In the muscle invasive bladder cancer (MIBC) standard of care treatment only patients presenting a major pathological tumor response are more likely to show the established modest 5% absolute survival benefit at 5 years after cisplatin-based neoadjuvant chemotherapy (NAC). To overcome the drawbacks of a blind NAC (i.e. late cystectomy with unnecessary NAC adverse events) with potential to survival improvements, preclinical models of urothelial carcinoma have arisen in this generation as a way to pre-determine drug resistance even before therapy is targeted. The implantation of tumor specimens in the chorioallantoic membrane (MCA) of the chicken embryo results in a high-efficiency graft, thus allowing large-scale studies of patient-derived “tumor avatar”. This article discusses a novel approach that exploits cancer multidrug resistance to provide personalized phenotype-based therapy utilizing the MIBC NAC dilemma.

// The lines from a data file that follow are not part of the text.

(* ===== verification/LocalExpire.v ===== *)
(** Expired peers leave: the goroutine a scrape starts removes every peer it
    found expired, and nothing else, and then ends. *)
From Stdlib Require Import ZArith Lia Bool Strings.String.
From stdpp Require Import base strings list gmap fin_maps relations.
From S2P Require Import Prelude GoStd Config Model Common Samples Mapx Local LocalInv LocalSafety LocalSpec LocalScrape LocalTable LocalClean.
Set Default Proof Using "Type*".
Local Open Scope Z_scope.

Section Expire.
Context `{SyncStringMapLaws M}.
Context (cfg : Config).
Implicit Types (st : State M) (i : InfoHashRoot M) (ms : list (M nat)).

Lemma separated_cons pm ms :
  separated_maps (pm :: ms) →
  separated_maps ms ∧ ∀ k, is_Some (sm_view pm !! k) → views ms !! k = None.
Proof.
  intros Hs. split.
  - intros a b pma pmb k Ha Hb Hka Hkb. assert (S a = S b) by (by apply (Hs (S a) (S b) pma pmb k)). lia.
  - intros k Hk. destruct (views ms !! k) as [p|] eqn:Hv; [|done].
    apply views_Some in Hv as (pm' & [b Hb]%list_elem_of_lookup & Hp).
    by specialize (Hs 0%nat (S b) pm pm' k eq_refl Hb Hk (mk_is_Some _ _ Hp)).
Qed.

(** On maps without a common key, one [Delete] is enough. *)
Lemma views_delete_maps key ms :
  separated_maps ms → views (delete_maps key false ms).2 = delete key (views ms).
Proof.
  assert (∀ ms : list (M nat), (delete_maps key true ms).2 = ms) as Ht.
  { induction ms0 as [|pm ms0 IH]; [done|]. simpl in *. destruct (delete_maps key true ms0). simpl in *. by rewrite IH. }
  induction ms as [|pm ms IH]; intros Hs; [unfold views; simpl; by rewrite delete_empty|].
  destruct (separated_cons _ _ Hs) as [Hs' Hd]. simpl.
  pose proof (sm_Delete_ret key pm) as Hr. pose proof (sm_Delete_view key pm) as Hv.
  destruct (sm_Delete key pm) as [b pm']. simpl in Hr, Hv. subst b. case_bool_decide as Hk.
  - specialize (Ht ms). destruct (delete_maps key true ms) as [b ms']. simpl in *. subst ms'. unfold views. simpl.
    rewrite Hv, delete_union. f_equal. symmetry. by apply delete_id, Hd.
  - specialize (IH Hs'). destruct (delete_maps key false ms) as [b ms']. simpl in *. unfold views in *. simpl.
    by rewrite Hv, IH, delete_union.
Qed.

Lemma contents_Delete key i : separated i → contents (Delete key i).2 = delete key (contents i).
Proof.
  intros Hs. unfold contents, Delete. pose proof (views_delete_maps key (peerMap i) Hs) as Hv.
  by destruct (delete_maps key false (peerMap i)).
Qed.

Lemma delete_maps_subset key b ms : Forall2 (fun pm pm' => sm_view pm' ⊆ sm_view pm) ms (delete_maps key b ms).2.
Proof.
  revert b. induction ms as [|pm ms IH]; intros b; [constructor|]. simpl. destruct b.
  - specialize (IH true). destruct (delete_maps key true ms). by constructor.
  - pose proof (sm_Delete_view key pm) as Hv. destruct (sm_Delete key pm) as [b pm']. simpl in Hv.
    specialize (IH b). destruct (delete_maps key b ms). simpl. constructor; [|done]. rewrite Hv. apply delete_subseteq.
Qed.

Lemma separated_Delete key i : separated i → separated (Delete key i).2.
Proof.
  intros Hs. unfold Delete. pose proof (delete_maps_subset key false (peerMap i)) as Hf.
  destruct (delete_maps key false (peerMap i)). by eapply separated_subset.
Qed.

(** Deleting a list of keys. *)
Definition delete_all (ks : list string) i : InfoHashRoot M := fold_left (fun i k => (Delete k i).2) ks i.

Lemma delete_all_contents ks i :
  separated i →
  separated (delete_all ks i) ∧
  ∀ k, contents (delete_all ks i) !! k = if decide (k ∈ ks) then None else contents i !! k.
Proof.
  unfold delete_all. revert i. induction ks as [|key ks IH]; intros i Hs; cbn [fold_left].
  { split; [done|]. intros k. rewrite decide_False; [done|]. apply not_elem_of_nil. }
  destruct (IH _ (separated_Delete key i Hs)) as [Hs' Hk]. split; [done|].
  intros k. rewrite Hk, contents_Delete by done. destruct (decide (k ∈ ks)) as [Hin|Hin].
  - rewrite decide_True; [done|]. by right.
  - destruct (decide (k = key)) as [->|Hne].
    + rewrite decide_True by left. apply lookup_delete_eq.
    + rewrite lookup_delete_ne by done. rewrite decide_False; [done|]. by intros [?|?]%elem_of_cons.
Qed.

(** The goroutine, run to its end. *)
Lemma run_expire ks r now st n :
  (r < length (roots st))%nat → tasks st = [TaskExpire r ks] → (0 < length ks ≤ n)%nat →
  run_all cfg n now st = set_tasks [] (put_root r (delete_all ks (root_at st r)) st).
Proof.
  revert st n. induction ks as [|k ks IH]; intros st n Hr Ht Hn; [simpl in Hn; lia|].
  destruct n as [|n]; [simpl in Hn; lia|]. rewrite (run_all_cons _ _ _ _ _ _ Ht). cbn [run_task].
  set (st1 := put_root r _ _). destruct ks as [|k' ks].
  - rewrite run_all_done by done. unfold st1. by destruct st.
  - rewrite IH; [|simpl; by rewrite length_insert|done|simpl in *; lia].
    assert (root_at (spawn (TaskExpire r (k' :: ks)) st1) r = (Delete k (root_at st r)).2) as ->.
    { change (root_at st1 r = (Delete k (root_at st r)).2). unfold st1. by rewrite root_at_put. }
    unfold delete_all at 2. cbn [fold_left]. unfold st1. destruct st. unfold put_root, set_roots, set_tasks, spawn. cbn.
    by rewrite list_insert_insert_eq.
Qed.

(** The expired keys of a torrent, as the scrape collects them. *)
Lemma torrent_live now st r ih :
  state_ok cfg st → sm_Load ih (infoHashMap st) = Some r → separated (root_at st r) →
  table (peers st) (delete_all (List.filter (entry_expired cfg (peers st) now) (entries (root_at st r))).*1 (root_at st r))
  = filter (fun e => live cfg now e.2 = true) (torrent_of st ih).
Proof.
  intros Hok Hih Hs. unfold torrent_of. rewrite Hih. set (i := root_at st r) in *.
  set (ks := (List.filter _ _).*1). destruct (delete_all_contents ks i Hs) as [_ Hc].
  apply map_eq. intros k. rewrite table_lookup, Hc, map_lookup_filter, table_lookup.
  assert (∀ p x, contents i !! k = Some p → peers st !! p = Some x → k ∈ ks ↔ live cfg now x = false) as Hl.
  { intros p x Hp Hx. unfold ks. rewrite expired_elem. setoid_rewrite entries_elem. setoid_rewrite sm_Load_ret. split.
    - intros (p' & x' & (pm & Hpm & Hk) & Hx' & Hl). assert (contents i !! k = Some p') by (by eapply views_Some_sep).
      congruence.
    - intros Hl. apply views_Some in Hp. exists p, x. naive_solver. }
  destruct (contents i !! k) as [p|] eqn:Hp; [|by destruct (decide _)]. cbn [mbind option_bind].
  destruct (peers st !! p) as [x|] eqn:Hx; cbn; [|destruct (decide (k ∈ ks)); cbn; [done|by rewrite Hx]].
  specialize (Hl p x eq_refl Hx). destruct (decide (k ∈ ks)) as [Hk|Hk]; cbn.
  - apply Hl in Hk. by rewrite option_guard_False by (cbn; congruence).
  - rewrite Hx, option_guard_True; [done|]. cbn. destruct (live cfg now x); [done|]. by destruct Hk; apply Hl.
Qed.

(** C10: From a quiet store, a scrape that is not answered from the cache lets
    every expired peer of its torrent leave: the goroutine it starts ends, after
    at most as many steps as the torrent has entries, and what it leaves of the
    torrent is exactly its unexpired peers; nothing else of the store changes. *)
Theorem expired_leave now now' cached ih st n :
  state_ok cfg st → tasks st = [] → separated_at st ih →
  redis_Enable (Cache cfg) = false ∨ cached = None →
  (∀ r, sm_Load ih (infoHashMap st) = Some r → Len (root_at st r) ≤ Z.of_nat n) →
  let st' := run_all cfg n now' (Scrape cfg now cached ih st).1.2 in
  tasks st' = [] ∧ torrent_of st' ih = filter (fun e => live cfg now e.2 = true) (torrent_of st ih) ∧
  (∀ ih', ih' ≠ ih → torrent_of st' ih' = torrent_of st ih') ∧ peers st' = peers st ∧ infoHashMap st' = infoHashMap st.
Proof.
  intros Hok Ht Hs Hc Hn st'. unfold st'. destruct (sm_Load ih (infoHashMap st)) as [r|] eqn:Hr.
  2: { unfold Scrape. rewrite Hr. cbn [fst snd]. rewrite run_all_done by done. split_and!; [done| |done..].
       unfold torrent_of. by rewrite Hr, map_filter_empty. }
  specialize (Hs r Hr). specialize (Hn r eq_refl). rewrite Len_entries in Hn.
  rewrite (Scrape_eq cfg now cached ih st r Hr Hc). cbn [fst snd].
  pose proof (torrent_live now st r ih Hok Hr Hs) as Hlive. set (ks := (List.filter _ _).*1) in *.
  assert (length ks ≤ length (entries (root_at st r)))%nat as Hks by (unfold ks; rewrite length_fmap; apply filter_length_le).
  pose proof Hr as Hv. rewrite sm_Load_ret in Hv. destruct (ok_map cfg st Hok _ _ Hv) as (i & Hi & Hih).
  assert (r < length (roots st))%nat as Hlt by by eapply lookup_lt_Some.
  destruct ks as [|k ks'] eqn:Eks.
  - cbn [length Nat.ltb Nat.leb]. rewrite run_all_done by done. split_and!; [done| |done..].
    rewrite <- Hlive. unfold torrent_of. by rewrite Hr.
  - cbn [length Nat.ltb Nat.leb]. erewrite run_expire; [|done|simpl; by rewrite Ht|simpl in *; lia].
    change (root_at (spawn (TaskExpire r (k :: ks')) st) r) with (root_at st r).
    split_and!; [done| | |done|done].
    + rewrite <- Hlive. unfold torrent_of at 1. cbn [set_tasks put_root set_roots spawn infoHashMap peers]. rewrite Hr.
      f_equal. change (root_at (put_root r (delete_all (k :: ks') (root_at st r)) st) r = delete_all (k :: ks') (root_at st r)).
      by apply root_at_put.
    + intros ih' Hne. unfold torrent_of. cbn [set_tasks put_root set_roots spawn infoHashMap peers].
      destruct (sm_Load ih' (infoHashMap st)) as [r'|] eqn:Hr'; [|done]. f_equal.
      rewrite sm_Load_ret in Hr'. destruct (ok_map cfg st Hok _ _ Hr') as (i' & Hi' & Hih').
      unfold root_at. simpl. rewrite list_lookup_insert_ne; [done|]. intros ->. congruence.
Qed.
End Expire.

(** Peer A of [stale_state] has expired, peer B has not. *)
Lemma expired_leave_witness :
  let st' := run_all (sample_cfg 400) 2 clean_time (Scrape (sample_cfg 400) clean_time None "T" stale_state).1.2 in
  is_Some (torrent_of stale_state "T" !! "A"%string) ∧ tasks st' = [] ∧ (map_to_list (torrent_of st' "T")).*1 = ["B"%string].
Proof.
  split; [vm_compute; by eexists|].
  destruct (expired_leave (sample_cfg 400) clean_time clean_time None "T" stale_state 2 stale_state_ok) as (H1 & H2 & _).
  - vm_compute. reflexivity.
  - intros r Hr. vm_compute in Hr. injection Hr as <-. exact stale_state_table.
  - right. reflexivity.
  - intros r Hr. vm_compute in Hr. injection Hr as <-. vm_compute. discriminate.
  - split; [exact H1|]. rewrite H2. vm_compute. reflexivity.
Defined.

Bladder cancer corresponds to over 90% of all urothelial tumors and positions 7th and 17th in the tumors ranking, respectively, between men and women. It affects approximately 110.000 men and 70.000 women each year in the world. In Brazil, there were 9.670 new cases in 2016 (7.200 in men and 2.470 in women). In the United States, the American Cancer Association estimates 79.030 new bladder cancer cases diagnosed in 20171 , 2 .
In 1874, Willian Roberts and John Tyndall observed the growth of bacteria in the liquid medium and reported the inhibitory effects of penicillin, thus observing inhibition of the growth of colonies on the agar plate. In 1940, Heatley suggested the use of filter paper discs that contained antimicrobial solutions and Mohs introduced a “radial disc method”. It was the first proposal of evaluation of phenotype of the response of microorganisms to antibiotic treatment, comparing the radius of the proliferation of colonies. After several studies and findings, the World Health Organization (WHO) released a report on the methodology in 1975 and this method is the standard of the International Committee of Clinical Laboratory Standards13 .

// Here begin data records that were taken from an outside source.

(* ===== verification/BanItem.v ===== *)
(** A persistent ban list ([mux_local/ban/item.go]): a Bloom filter in memory
    and the same bans, one hexadecimal line each, in a file.

    The Bloom filter package is a parameter ([BloomFilter]) with what the code
    relies on: an added element is always found, adding keeps the others. *)
From Stdlib Require Import ZArith Lia Bool Strings.String.
From stdpp Require Import base strings list sets gmap.
From S2P Require Import Prelude GoStd.
Set Default Proof Using "Type*".
Local Open Scope Z_scope.

(** ** github.com/bits-and-blooms/bloom *)
Class BloomFilter (B : Type) := {
  bl_NewWithEstimates : Z → B;
  bl_Add : bytes → B → B;
  bl_Test : bytes → B → bool;
}.
Class BloomFilterLaws (B : Type) `{!BloomFilter B} := {
  bl_Test_Add x b : bl_Test x (bl_Add x b) = true;
  bl_Test_mono x y b : bl_Test x b = true → bl_Test x (bl_Add y b) = true;
}.

(** ** [bufio.Scanner] over the file's bytes *)
Definition MaxScanTokenSize : nat := 65536.
Definition newline : Byte.byte := Byte.x0a.

Definition drop_cr (l : bytes) : bytes :=
  match reverse l with c :: r => if Byte.eqb c Byte.x0d then reverse r else l | [] => l end.

(** The bytes up to the first newline, and what follows it. *)
Fixpoint split_line (s : bytes) : bytes * option bytes :=
  match s with
  | [] => ([], None)
  | c :: s =>
      if Byte.eqb c newline then ([], Some s)
      else let '(l, r) := split_line s in (c :: l, r)
  end.

(** The lines [Scan] yields, and whether it stopped at a line that is too long. *)
Fixpoint scan_lines (fuel : nat) (s : bytes) : list bytes * bool :=
  match fuel with
  | O => ([], false)
  | S fuel =>
      if decide (s = []) then ([], false)
      else
        let '(l, r) := split_line s in
        if (MaxScanTokenSize <=? length l)%nat then ([], true)
        else
          match r with
          | None => ([drop_cr l], false)
          | Some s' => let '(ls, e) := scan_lines fuel s' in (drop_cr l :: ls, e)
          end
  end.
Definition Scan (s : bytes) : list bytes * bool := scan_lines (length s) s.

(** ** The ban list *)
Definition defaultFilterCap : Z := 32.

(** The outcome of the file operations of one call: [None] is success.  A
    failing write has already put some first bytes of the line in the file. *)
Record io := mkIO {
  seek_err : option string;
  write_err : option (nat * string);
  sync_err : option string;
  trunc_err : option string;
}.
Definition io_ok : io := mkIO None None None None.

Section BanItem.
Context {B : Type} `{BloomFilter B}.

(** [store] is the content of the file, opened for appending. *)
Record banItem := mkBanItem { filter : B; cap : Z; count : Z; store : bytes }.

(** The loop both readers run over the lines: it stops at the first line that
    is not hexadecimal and skips those that are not 20 bytes long. *)
Fixpoint read_lines (ls : list bytes) : list bytes :=
  match ls with
  | [] => []
  | raw :: ls =>
      match hex_decode raw with
      | None => []
      | Some decoded =>
          if (length decoded =? 20)%nat then decoded :: read_lines ls else read_lines ls
      end
  end.

(** [open] is what [os.OpenFile] gives: the content, or an error. *)
Definition newBanItem (open : result bytes) : result banItem :=
  match open with
  | Err e => Err e
  | Ok content =>
      let filter := fold_left (fun f x => bl_Add x f) (read_lines (Scan content).1)
                      (bl_NewWithEstimates defaultFilterCap) in
      Ok (mkBanItem filter defaultFilterCap 0 content)
  end.

Definition test (target : bytes) (i : banItem) : bool := bl_Test target (filter i).

(** The errors of [Truncate] and [Seek] are dropped. *)
Definition clear (o : io) (i : banItem) : banItem :=
  mkBanItem (bl_NewWithEstimates defaultFilterCap) defaultFilterCap 0
    (match trunc_err o with Some _ => store i | None => [] end).

(** Whether the loop runs through all of [ls]. *)
Definition all_hex (ls : list bytes) : bool := forallb (fun raw => bool_decide (is_Some (hex_decode raw))) ls.

Definition readBan (o : io) (i : banItem) : result (list bytes) :=
  match seek_err o with
  | Some e => Err e
  | None =>
      let '(ls, too_long) := Scan (store i) in
      if too_long && all_hex ls then Err "bufio.Scanner: token too long" else Ok (read_lines ls)
  end.

Definition write_target (o : io) (target : bytes) (i : banItem) : result unit * banItem :=
  let line := hex_encode target ++ [newline] in
  match write_err o with
  | Some (n, e) => (Err e, mkBanItem (filter i) (cap i) (count i) (store i ++ take n line))
  | None =>
      let i := mkBanItem (filter i) (cap i) (count i) (store i ++ line) in
      (match sync_err o with Some e => Err e | None => Ok tt end, i)
  end.

Definition add (o : io) (target : bytes) (i : banItem) : result unit * banItem :=
  if cap i <=? u64 (count i + 1) then
    let i := mkBanItem (filter i) (u64 (cap i * 2)) (count i) (store i) in
    match readBan o i with
    | Err e => (Err e, i)
    | Ok currentBanlist =>
        let newFilter := fold_left (fun f v => bl_Add v f) currentBanlist (bl_NewWithEstimates (cap i)) in
        let newFilter := bl_Add target newFilter in
        write_target o target (mkBanItem newFilter (cap i) (u64 (count i + 1)) (store i))
    end
  else
    write_target o target (mkBanItem (bl_Add target (filter i)) (cap i) (u64 (count i + 1)) (store i)).
End BanItem.
Arguments banItem : clear implicits.

(** ** Reading back what was written *)
Definition line (t : bytes) : bytes := hex_encode t ++ [newline].

Lemma newline_hex t : Forall (fun c => Byte.eqb c newline = false) (hex_encode t).
Proof.
  eapply Forall_impl; [apply hex_encode_no_nl|]. intros c [Hc _]. by destruct c.
Qed.

Lemma split_line_line l r :
  Forall (fun c => Byte.eqb c newline = false) l → split_line (l ++ newline :: r) = (l, Some r).
Proof.
  induction 1 as [|c l Hc _ IH]; [done|]. cbn [app split_line]. by rewrite Hc, IH.
Qed.

Lemma drop_cr_hex t : drop_cr (hex_encode t) = hex_encode t.
Proof.
  unfold drop_cr. destruct (reverse (hex_encode t)) as [|c r] eqn:E; [done|].
  assert (c ∈ hex_encode t) as Hc.
  { rewrite <- (reverse_involutive (hex_encode t)), E. apply elem_of_reverse. left. }
  pose proof (proj1 (Forall_forall _ _) (hex_encode_no_nl t) c Hc) as [_ Hcr].
  destruct (Byte.eqb c Byte.x0d) eqn:Hb; [|done]. exfalso. apply Hcr. by destruct c.
Qed.

Definition short (t : bytes) : Prop := (2 * length t < MaxScanTokenSize)%nat.

(** The scanner finds the lines of [ts] first, whatever follows them. *)
Lemma scan_lines_lines fuel ts junk :
  Forall short ts → (length (flat_map line ts ++ junk) ≤ fuel)%nat →
  ∃ fuel', scan_lines fuel (flat_map line ts ++ junk)
           = (map hex_encode ts ++ (scan_lines fuel' junk).1, (scan_lines fuel' junk).2).
Proof.
  intros Hs. revert fuel. induction Hs as [|t ts Ht _ IH]; intros fuel Hf.
  { exists fuel. cbn [flat_map map app]. by destruct (scan_lines fuel junk). }
  cbn [flat_map] in *.
  assert ((line t ++ flat_map line ts) ++ junk = hex_encode t ++ newline :: (flat_map line ts ++ junk)) as E
    by (unfold line; by rewrite <- !app_assoc).
  rewrite E in Hf |- *. rewrite length_app in Hf. cbn [length] in Hf.
  destruct fuel as [|fuel]; [lia|]. cbn [scan_lines].
  rewrite decide_False by (by destruct (hex_encode t)).
  rewrite split_line_line by apply newline_hex.
  rewrite (proj2 (Nat.leb_gt _ _)) by (rewrite length_hex_encode; exact Ht).
  destruct (IH fuel ltac:(lia)) as [fuel' ->]. exists fuel'. by rewrite drop_cr_hex.
Qed.

Lemma Scan_lines ts : Forall short ts → Scan (flat_map line ts) = (map hex_encode ts, false).
Proof.
  intros Hs. unfold Scan. rewrite <- (app_nil_r (flat_map line ts)).
  destruct (scan_lines_lines _ ts [] Hs (le_n _)) as [fuel' ->].
  replace (scan_lines fuel' []) with (@nil bytes, false) by (by destruct fuel'). cbn [fst snd]. by rewrite app_nil_r.
Qed.

Definition is_hash (t : bytes) : bool := (length t =? 20)%nat.

Lemma read_lines_hex_app ts ls : read_lines (map hex_encode ts ++ ls) = List.filter is_hash ts ++ read_lines ls.
Proof.
  induction ts as [|t ts IH]; [done|]. cbn [map app read_lines]. rewrite hex_decode_encode, IH.
  unfold is_hash. cbn [List.filter]. by destruct (_ =? _)%nat.
Qed.

(** The hashes both readers find in a file that starts with the lines of [ts]. *)
Lemma read_lines_file ts junk :
  Forall short ts → List.filter is_hash ts ⊆ read_lines (Scan (flat_map line ts ++ junk)).1.
Proof.
  intros Hs. unfold Scan. destruct (scan_lines_lines _ ts junk Hs (le_n _)) as [fuel' ->].
  cbn [fst]. rewrite read_lines_hex_app. set_solver.
Qed.

(** A failed write that put nothing in the file. *)
Definition untorn (o : io) : Prop := match write_err o with Some (n, _) => n = 0%nat | None => True end.

Section Bans.
Context {B : Type} `{BloomFilterLaws B}.
Implicit Types (i : banItem B) (t : bytes).

Lemma test_fold l (f : B) t : t ∈ l ∨ bl_Test t f = true → bl_Test t (fold_left (fun f x => bl_Add x f) l f) = true.
Proof.
  revert f. induction l as [|x l IH]; intros f Ht; simpl.
  - by destruct Ht as [?%not_elem_of_nil|].
  - apply IH. destruct Ht as [[->|Ht]%elem_of_cons|Ht]; [right; apply bl_Test_Add|by left|].
    right. by apply bl_Test_mono.
Qed.

(** A ban that is held: its line is in the file, after whole lines only, and
    the filter finds it. *)
Definition kept t i : Prop :=
  (∃ ts junk, store i = flat_map line ts ++ junk ∧ Forall short ts ∧ t ∈ ts) ∧ (is_hash t = true → test t i = true).

(** The file holds nothing but whole lines, none too long for the scanner. *)
Definition whole i : Prop := ∃ ts, store i = flat_map line ts ∧ Forall short ts.

Lemma filter_hash_elem ts t : t ∈ ts → is_hash t = true → t ∈ List.filter is_hash ts.
Proof. intros Ht Hh. apply list_elem_of_In, filter_In. split; [by apply list_elem_of_In|done]. Qed.

Lemma newBanItem_kept ts junk :
  Forall short ts →
  ∃ i, newBanItem (Ok (flat_map line ts ++ junk)) = Ok i ∧ store i = flat_map line ts ++ junk ∧ ∀ t, t ∈ ts → kept t i.
Proof.
  intros Hs. eexists. split; [reflexivity|]. split; [done|]. intros t Ht. split; [by exists ts, junk|].
  intros Hh. unfold test. cbn [filter]. apply test_fold. left. apply (read_lines_file ts junk Hs). by apply filter_hash_elem.
Qed.

Lemma kept_restart t i :
  kept t i → length t = 20%nat →
  test t i = true ∧ ∃ i', newBanItem (Ok (store i)) = Ok i' ∧ test t i' = true.
Proof.
  intros [(ts & junk & Hst & Hs & Hin) Ht] Hl%Nat.eqb_eq. split; [by apply Ht|].
  destruct (newBanItem_kept ts junk Hs) as (i' & Hi' & _ & Hk). exists i'.
  rewrite Hst. split; [done|]. by apply (Hk t Hin).
Qed.

Lemma write_target_kept o t t' i : kept t i → kept t (write_target o t' i).2.
Proof.
  intros [(ts & junk & Hst & Hs & Hin) Ht]. unfold write_target.
  destruct (write_err o) as [[n e]|]; (split; [|exact Ht]); cbn [snd store]; rewrite Hst, <- app_assoc; by eexists _, _.
Qed.

(** The state [add] goes on to write from: it has the target in its filter and,
    grown or not, keeps what the old one did. *)
Lemma add_cases o t i :
  (∃ e i', add o t i = (Err e, i') ∧ store i' = store i ∧ ∀ u, kept u i → kept u i') ∨
  ∃ i', add o t i = write_target o t i' ∧ store i' = store i ∧ test t i' = true ∧ ∀ u, kept u i → kept u i'.
Proof.
  unfold add. destruct (cap i <=? _).
  - unfold readBan. destruct (seek_err o) as [e|]; [left; by eexists _, _|]. cbn [store].
    destruct (Scan (store i)) as [ls long] eqn:E. destruct (long && _); [left; by eexists _, _|].
    right. eexists. split; [reflexivity|]. split; [done|]. split; [apply bl_Test_Add|].
    intros u [Hf _]. split; [exact Hf|]. intros Hh. destruct Hf as (ts & junk & Hst & Hs & Hin).
    pose proof (read_lines_file ts junk Hs u (filter_hash_elem ts u Hin Hh)) as Hl. rewrite <- Hst, E in Hl.
    apply bl_Test_mono, test_fold. by left.
  - right. eexists. split; [reflexivity|]. split; [done|]. split; [apply bl_Test_Add|].
    intros u [Hf Hu]. split; [exact Hf|]. intros Hh. by apply bl_Test_mono, Hu.
Qed.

The chorioallantoic membrane (CAM) assay has been used as a rapid low cost reproducible method to test potential antitumor drugs in vivo . This assay has been widely used to study angiogenesis and has also been successfully developed in a tumor xenograft model, including tumors of the pancreas, melanoma, and osteosarcoma, due to the total non-development of the lymphoid system of the embryo, limiting tissue rejection, opening opportunities for new techniques and protocols.
Seeing the need for more individualized treatment, we fall within the scope of the tumor phenotype, since the same type of tumor can become resistant to different types of drugs, once it has potential to adapt to its host defense mechanisms and characteristics.
Like the established antibiogram as the main tool in the treatment of urinary tract infection that anticipates the bacteria antibiotic sensitivity/susceptibility, can we define and anticipate the best treatment (”tumor chemogram”) for every individual bladder cancer patient using an ultra-fast treatment response phenotype platform such as chorioallantoic tumor avatar?
The efficiency optimization of the immediate and rescue sowing (in 24 and 48h using frozen tissue -80oC) as strategy in cases of failure of the primary sowing, the further understanding of the neoplastic tissue stability and characteristics maintenance (genomic, proteomic, metabolomic and phenotypic) in the proposed platform as well as the definition of this approach impact in the implementation of individualized treatment, its costs and results (oncological and functional) in patients with urothelial carcinoma are underway.